Marc Jacques and Kearsarge have been riding the wave of progressive support for males who identify as female, getting Maelle Jacques nominated for a Biden White House “Girls Leading Change” award. 

A day after the game between the Kearsarge and Hillsboro-Deering girls soccer teams, Harrington was horrified to learn about Marc Jacques’ conviction. Harrington started contacting school officials, police, elected representatives — anyone who might be able to do something about Marc Jaques being at the game.

“Someone has to listen,” Harrington said.

Marc Jaques isn’t going to more games any time soon. He’s locked up as a danger to the community after he was arrested Friday for having a new, secret stash of child sex abuse images, according to court records.

Multiple public officials knew about his conviction for months, and still let him go to games to watch his child compete. In fact, according to U.S. Attorney for the District of New Hampshire Jane Young, it took the efforts of many concerned parents like Harrington calling to get the United State Probation Department to take a second look.

“I commend those parents for calling here. I would ask if there is a parent who has a concern that they continue to call,” Young said.

Marc Jaques pleaded guilty in February to sharing dozens of videos and photos depicting child sex abuse images with pedophiles online. Law enforcement found hundreds of abuse videos and photos on Marc Jacques’ digital devices. He claimed in court that he suffers from a sex addiction.

According to court documents. Marc Jaques spent years chatting online with predators, sharing his fantasies about raping children, and even tracking down the identity of at least one of the victims and sharing that identity with other disturbed men online. And yet school officials allowed him to attend Kearsarge girl’s soccer games.

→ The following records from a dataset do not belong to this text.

(** One code point; a surrogate cannot be encoded ([UnicodeEncodeError]),
    and nothing above U+10FFFF is a code point. *)
Definition utf8_encode1 (c : N) : option bytes :=
  if c <? 0x80 then Some [c]
  else if c <? 0x800 then
    Some [N.lor 0xC0 (N.shiftr c 6); cont c]
  else if c <? 0x10000 then
    if (0xD800 <=? c) && (c <=? 0xDFFF) then None
    else Some [N.lor 0xE0 (N.shiftr c 12); cont (N.shiftr c 6); cont c]
  else if c <=? 0x10FFFF then
    Some [N.lor 0xF0 (N.shiftr c 18); cont (N.shiftr c 12);
          cont (N.shiftr c 6); cont c]
  else None.

Fixpoint utf8_encode (s : str) : option bytes :=
  match s with
  | [] => Some []
  | c :: s' =>
      match utf8_encode1 c, utf8_encode s' with
      | Some b, Some bs => Some (b ++ bs)
      | _, _ => None
      end
  end.

Definition is_cont (b : N) : bool := N.land b 0xC0 =? 0x80.
Definition low6 (b : N) : N := N.land b 0x3F.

That stands in stark contrast to the treatment of two parents in Bow, N.H., who were slapped with no trespass orders by the Superintendent of Schools for wearing pink wristbands with “XX” written on them to girls soccer game to show their support for girls-only sports.

Kearsarge School District Superintendent John Fortney, Assistant Superintendent Michael Bessette, and School Board Chair Alison Mastin, all failed to respond to requests for comment NHJournal. A review of Kearsarge school board meetings indicates the board held a non-public session in September dealing with the Marc Jacques legal question.

After the guilty plea, Marc Jacques was free on bail pending his sentencing hearing in the United States District Court in Concord. He was sentenced to five years in prison last month, but given until December to report to the Bureau of Prisons to begin his sentence. From his guilty plea through to his arrest last week, Marc Jacques was under no legal restriction to stay away from people under the age of 18. 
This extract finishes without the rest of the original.